生态相互作用在细胞尺度上是基础，解决了使用生态学语言和原理描述细胞系统的可能性。在这项工作中，我们使用涵盖细胞群生长、适应和生存的最小生态方法来模拟能量约束下的细胞代谢和竞争。作为概念验证，我们应用这个通用公式来研究一种称为多发性骨髓瘤的特定血癌的发病动态。我们证明，描述拮抗细胞群竞争有限资源的最小模型，在微环境因素和内部细胞结构的调节下，再现了由于骨髓内癌性浆细胞不受控制的增殖而导致的多发性骨髓瘤进化模式。该模型的特点是选择性有利的恶性浆细胞发生一类向更耗散状态的转变，反映了骨髓自我调节的崩溃。从模拟中获得的过渡时间从几年到几十年不等，与患者生存时间的临床观察一致。这种不可逆的动态行为代表了对骨髓瘤无法治愈的性质的可能描述，其基于浆细胞和微环境之间的生态相互作用，嵌入在一个更大的复杂系统中。使用 ATP 等效能量单位定义库存和流量是构建生态模型的关键，该模型将骨髓瘤的发作再现为反映浆细胞能量的系统状态之间的转变。这项工作为构建代表骨髓瘤的更复杂模型提供了基础，可以与模型生态系统进行比较。版权所有：© 2023 Conte 等人。这是一篇根据知识共享署名许可条款分发的开放获取文章，允许在任何媒体上不受限制地使用、分发和复制，前提是注明原始作者和来源。

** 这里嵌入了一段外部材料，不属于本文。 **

(** The entry [0, 0] of [vr[ix_([2], sl2)] . diag(d) . vri[ix_(sl2, [2, 5])] . m]
    for a column [m = [[x], [y]]], as a sum over the selected modes. *)
Lemma propagation_entry (vr vri : cmatrix) (E : nat -> C) (sl2 : list nat)
    (x y : R) :
  centry
    (cdot (cdot (cdot (cix_ vr [2%nat] sl2) (cdiag (map E sl2)))
             (cix_ vri sl2 [2%nat; 5%nat]))
       (column2 x y)) 0 0
  = Csum (map (fun i =>
                 Cmul (Cmul (centry vr 2 i) (E i))
                   (Cadd (Cmul (centry vri i 2) (RtoC x))
                      (Cmul (centry vri i 5) (RtoC y))))
            sl2).
Proof.
  set (n := length sl2).
  assert (Hrow : forall k, (k < n)%nat ->
            centry (cdot (cix_ vr [2%nat] sl2) (cdiag (map E sl2))) 0 k
            = Cmul (centry vr 2 (nth k sl2 0%nat)) (E (nth k sl2 0%nat))).
  { intros k Hk. cbn [cdot centry cix_ cdiag ncols nth].
    rewrite (Csum_below_diag (length sl2) k
               (fun l => centry vr 2 (nth l sl2 0%nat))
               (fun l => nth l (map E sl2) C0)) by exact Hk.
    f_equal. rewrite (nth_indep _ C0 (E 0%nat)) by (rewrite length_map; exact Hk).
    apply map_nth. }
  assert (Hcol : forall c,
            centry (cdot (cdot (cix_ vr [2%nat] sl2) (cdiag (map E sl2)))
                      (cix_ vri sl2 [2%nat; 5%nat])) 0 c
            = Csum_below n (fun k =>
                Cmul (Cmul (centry vr 2 (nth k sl2 0%nat)) (E (nth k sl2 0%nat)))
                  (centry vri (nth k sl2 0%nat) (nth c [2%nat; 5%nat] 0%nat)))).
  { intros c.
    change (centry (cdot (cdot (cix_ vr [2%nat] sl2) (cdiag (map E sl2)))
                      (cix_ vri sl2 [2%nat; 5%nat])) 0 c)
      with (Csum_below (length (map E sl2)) (fun k =>
              Cmul (centry (cdot (cix_ vr [2%nat] sl2) (cdiag (map E sl2))) 0 k)
                (centry vri (nth k sl2 0%nat) (nth c [2%nat; 5%nat] 0%nat)))).
    rewrite length_map. fold n.
    apply Csum_below_ext. intros k Hk. now rewrite Hrow. }
  change (centry
            (cdot (cdot (cdot (cix_ vr [2%nat] sl2) (cdiag (map E sl2)))
                     (cix_ vri sl2 [2%nat; 5%nat]))
               (column2 x y)) 0 0)
    with (Cadd
            (Cmul (centry (cdot (cdot (cix_ vr [2%nat] sl2) (cdiag (map E sl2)))
                             (cix_ vri sl2 [2%nat; 5%nat])) 0 0) (RtoC x))
            (Cadd
               (Cmul (centry (cdot (cdot (cix_ vr [2%nat] sl2)
                                      (cdiag (map E sl2)))
                                (cix_ vri sl2 [2%nat; 5%nat])) 0 1) (RtoC y))
               C0)).
  rewrite !Hcol. cbn [nth].
  rewrite !Csum_below_mul_r.
  replace (Cadd
     (Csum_below n (fun k =>
        Cmul (Cmul (Cmul (centry vr 2 (nth k sl2 0%nat)) (E (nth k sl2 0%nat)))
                (centry vri (nth k sl2 0%nat) 2)) (RtoC x)))
     (Cadd
        (Csum_below n (fun k =>
           Cmul (Cmul (Cmul (centry vr 2 (nth k sl2 0%nat)) (E (nth k sl2 0%nat)))
                   (centry vri (nth k sl2 0%nat) 5)) (RtoC y)))
        C0))
    with (Cadd
     (Csum_below n (fun k =>
        Cmul (Cmul (Cmul (centry vr 2 (nth k sl2 0%nat)) (E (nth k sl2 0%nat)))
                (centry vri (nth k sl2 0%nat) 2)) (RtoC x)))
     (Csum_below n (fun k =>
           Cmul (Cmul (Cmul (centry vr 2 (nth k sl2 0%nat)) (E (nth k sl2 0%nat)))
                   (centry vri (nth k sl2 0%nat) 5)) (RtoC y))))
    by ring.
  rewrite Csum_below_add.
  rewrite <- (Csum_below_nth
                (fun i => Cmul (Cmul (centry vr 2 i) (E i))
                            (Cadd (Cmul (centry vri i 2) (RtoC x))
                               (Cmul (centry vri i 5) (RtoC y)))) sl2).
  fold n. apply Csum_below_ext. intros k _. ring.
Qed.

Module IxyzszFacts.
Import Ixyzsz.

Lemma kwarg_insert kw k x name :
  kwarg (<[k:=x]> kw) name = if decide (k = name) then x else kwarg kw name.
Proof.
  unfold kwarg. rewrite lookup_insert. destruct (decide (k = name)); reflexivity.
Qed.

Ltac unfold_mats :=
  unfold mat_r2_i_a, mat_r1_i_a, mat_r2a_i_a, mat_r1a_a, mat_omega_i_a, mat_j_a,
    mat_etaxy_i_a, mat_etaz_i_a, mat_r2_i_b, mat_r1_i_b, mat_r2a_i_b, mat_r1a_b,
    mat_omega_i_b, mat_j_b, mat_etaxy_i_b, mat_etaz_i_b, mat_omega1x_i,
    mat_omega1y_i, mat_kab, mat_kba, structural, mesh.

Lemma compute_liouvillian_entries ref kw :
  compute_liouvillian ref kw = entry_sum ref kw.
Proof.
  unfold compute_liouvillian, entry_sum. unfold_mats. cbv zeta.
  rewrite !mscale_ix_select, !madd_ix_select.
  apply ix_select_ext; intros i j.
  unfold sum_R, terms; cbn [map foldr weight ref_of]. ring.
Qed.

Lemma term_sum_entries ref kw : term_sum ref kw = entry_sum ref kw.
Proof.
  unfold term_sum, entry_sum, terms. cbn [map foldr]. unfold_mats.
  rewrite !mscale_ix_select, !madd_ix_select.
  apply ix_select_ext; intros i j.
  unfold sum_R; cbn [map foldr weight ref_of]. ring.
Qed.

(** Each weight is a polynomial of degree at most one in every single
    keyword argument. *)
Lemma weight_affine kw k x t :
  weight (<[k:=x]> kw) t
  = weight (<[k:=0]> kw) t
    + x * (weight (<[k:=1]> kw) t - weight (<[k:=0]> kw) t).
Proof.
  destruct t; unfold weight; rewrite !kwarg_insert;
    repeat (case_decide; simplify_eq); ring.
Qed.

Ecological interactions are fundamental at the cellular scale, addressing the possibility of a description of cellular systems that uses language and principles of ecology. In this work, we use a minimal ecological approach that encompasses growth, adaptation and survival of cell populations to model cell metabolisms and competition under energetic constraints. As a proof-of-concept, we apply this general formulation to study the dynamics of the onset of a specific blood cancer-called Multiple Myeloma. We show that a minimal model describing antagonist cell populations competing for limited resources, as regulated by microenvironmental factors and internal cellular structures, reproduces patterns of Multiple Myeloma evolution, due to the uncontrolled proliferation of cancerous plasma cells within the bone marrow. The model is characterized by a class of regime shifts to more dissipative states for selectively advantaged malignant plasma cells, reflecting a breakdown of self-regulation in the bone marrow. The transition times obtained from the simulations range from years to decades consistently with clinical observations of survival times of patients. This irreversible dynamical behavior represents a possible description of the incurable nature of myelomas based on the ecological interactions between plasma cells and the microenvironment, embedded in a larger complex system. The use of ATP equivalent energy units in defining stocks and flows is a key to constructing an ecological model which reproduces the onset of myelomas as transitions between states of a system which reflects the energetics of plasma cells. This work provides a basis to construct more complex models representing myelomas, which can be compared with model ecosystems.Copyright: © 2023 Conte et al. This is an open access article distributed under the terms of the Creative Commons Attribution License, which permits unrestricted use, distribution, and reproduction in any medium, provided the original author and source are credited.